- _Instructions for the task_
Your answer should be the lines of the data below that contain "Zneg".
START Records
(** * pyhelpers.ops.comp: computation and conversion helpers

    A shallow embedding of [src/pyhelpers/ops/comp.py] and the properties of
    its functions.  Python [int] is [Z]; Python [float] is IEEE 754 binary64,
    taken from the Standard Library's executable specification
    ([spec_float] with [prec = 53], [emax = 1024]); Python [str] is [string]
    (a sequence of 8-bit code points); raised exceptions are the [Raise]
    results of a small error monad. *)

From Stdlib Require Import ZArith QArith Qpower List String Ascii Bool.
From Stdlib Require Import Lia Lqa Sorted Permutation.
From Stdlib Require Import SpecFloat DecimalString.
Import ListNotations.

Local Open Scope string_scope.
Local Open Scope Z_scope.

(** ** Exceptions and results *)

Inductive exn : Type :=
  | ValueError
  | IndexError
  | OverflowError
  | ZeroDivisionError.

(** [IndexError] (and [KeyError]) are the subclasses of [LookupError]. *)
Definition is_lookup_error (e : exn) : bool :=
  match e with IndexError => true | _ => false end.

Inductive result (A : Type) : Type :=
  | Ok (a : A)
  | Raise (e : exn).
Arguments Ok {A} a.
Arguments Raise {A} e.

Definition bind {A B : Type} (r : result A) (k : A -> result B) : result B :=
  match r with
  | Ok a => k a
  | Raise e => Raise e
  end.

Notation "x <- r ;; k" := (bind r (fun x => k))
  (at level 61, r at next level, right associativity).

Definition of_option {A : Type} (e : exn) (o : option A) : result A :=
  match o with Some a => Ok a | None => Raise e end.

(** ** binary64 *)

Module F64.

Definition prec : Z := 53.
Definition emax : Z := 1024.

Definition float : Type := spec_float.

Definition zero : float := S754_zero false.
Definition inf : float := S754_infinity false.
Definition nan : float := S754_nan.

Definition add : float -> float -> float := SFadd prec emax.
Definition sub : float -> float -> float := SFsub prec emax.
Definition mul : float -> float -> float := SFmul prec emax.
Definition div : float -> float -> float := SFdiv prec emax.
Definition abs : float -> float := SFabs.
Definition ltb : float -> float -> bool := SFltb.
Definition leb : float -> float -> bool := SFleb.
Definition eqb : float -> float -> bool := SFeqb.

Definition is_nan (x : float) : bool :=
  match x with S754_nan => true | _ => false end.

Definition is_finite (x : float) : bool :=
  match x with S754_zero _ | S754_finite _ _ _ => true | _ => false end.

(** The value nearest to an integer (ties to even); [inf] beyond the range. *)
Definition of_Z (z : Z) : float := binary_normalize prec emax z 0 false.

(** The value nearest to [n / d] for integers [n] and [d > 0]. *)
Definition of_ratio (n : Z) (d : positive) : float :=
  match n with
  | Z0 => zero
  | Zpos p => div (S754_finite false p 0) (S754_finite false d 0)
  | Zneg p => div (S754_finite true p 0) (S754_finite false d 0)
  end.

(** The value nearest to [m * 10 ^ e], as [float()] reads a decimal literal;
    [neg] is the sign of the literal, kept on a zero. *)
Definition of_decimal (neg : bool) (m : Z) (e : Z) : float :=
  match m with
  | Z0 => S754_zero neg
  | _ =>
    let sm := if neg then - Z.abs m else Z.abs m in
    match e with
    | Zneg p => of_ratio sm (Pos.pow 10 p)
    | _ => of_Z (sm * 10 ^ e)
    end
  end.

(** Division of [a >= 0] by [b > 0] rounded to the nearest integer, ties to
    even. *)
Definition div_half_even (a b : Z) : Z :=
  let q := a / b in
  let r := a mod b in
  match Z.compare (2 * r) b with
  | Lt => q
  | Gt => q + 1
  | Eq => if Z.even q then q else q + 1
  end.

(** [|x| * 10 ^ p] rounded to the nearest integer, ties to even, for a finite
    [x]: the digits of [x] with [p] decimal places. *)
Definition scaled_magnitude (x : float) (p : nat) : Z :=
  match x with
  | S754_finite _ m e =>
    match e with
    | Zneg k => div_half_even (Zpos m * 10 ^ Z.of_nat p) (Zpos (Pos.pow 2 k))
    | _ => Zpos m * 2 ^ e * 10 ^ Z.of_nat p
    end
  | _ => 0
  end.

(** Truncation toward zero of a finite value. *)
Definition trunc (x : float) : Z :=
  match x with
  | S754_finite s m e =>
    let a := match e with
             | Zneg k => Zpos m / Zpos (Pos.pow 2 k)
             | _ => Zpos m * 2 ^ e
             end in
    if s then - a else a
  | _ => 0
  end.

(** The least integer not below a finite value. *)
Definition ceil (x : float) : Z :=
  match x with
  | S754_finite s m e =>
    match e with
    | Zneg k =>
      let d := Zpos (Pos.pow 2 k) in
      if s then - (Zpos m / d) else (Zpos m + d - 1) / d
    | _ => if s then - (Zpos m * 2 ^ e) else Zpos m * 2 ^ e
    end
  | _ => 0
  end.

(** The greatest integer not above a finite value. *)
Definition floor (x : float) : Z := - ceil (SFopp x).

End F64.

(** ** Strings *)

Module Str.

(** [str.isspace] on the code points below 256. *)
Definition is_space (c : ascii) : bool :=
  let n := N_of_ascii c in
  ((9 <=? n) && (n <=? 13) || (28 <=? n) && (n <=? 32)
   || (n =? 133) || (n =? 160))%N.

Definition is_empty (s : string) : bool :=
  match s with EmptyString => true | _ => false end.

(** [s.split()]: the maximal runs of non-blank characters, in order. *)
Fixpoint split_from (s tok : string) : list string :=
  match s with
  | EmptyString => if is_empty tok then [] else [tok]
  | String c r =>
    if is_space c
    then (if is_empty tok then split_from r "" else tok :: split_from r "")
    else split_from r (tok ++ String c "")
  end.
END Records
- _Exercise answer_
  | Zneg p => div (S754_finite true p 0) (S754_finite false d 0)
    | Zneg p => of_ratio sm (Pos.pow 10 p)
    | Zneg k => div_half_even (Zpos m * 10 ^ Z.of_nat p) (Zpos (Pos.pow 2 k))
             | Zneg k => Zpos m / Zpos (Pos.pow 2 k)
    | Zneg k =>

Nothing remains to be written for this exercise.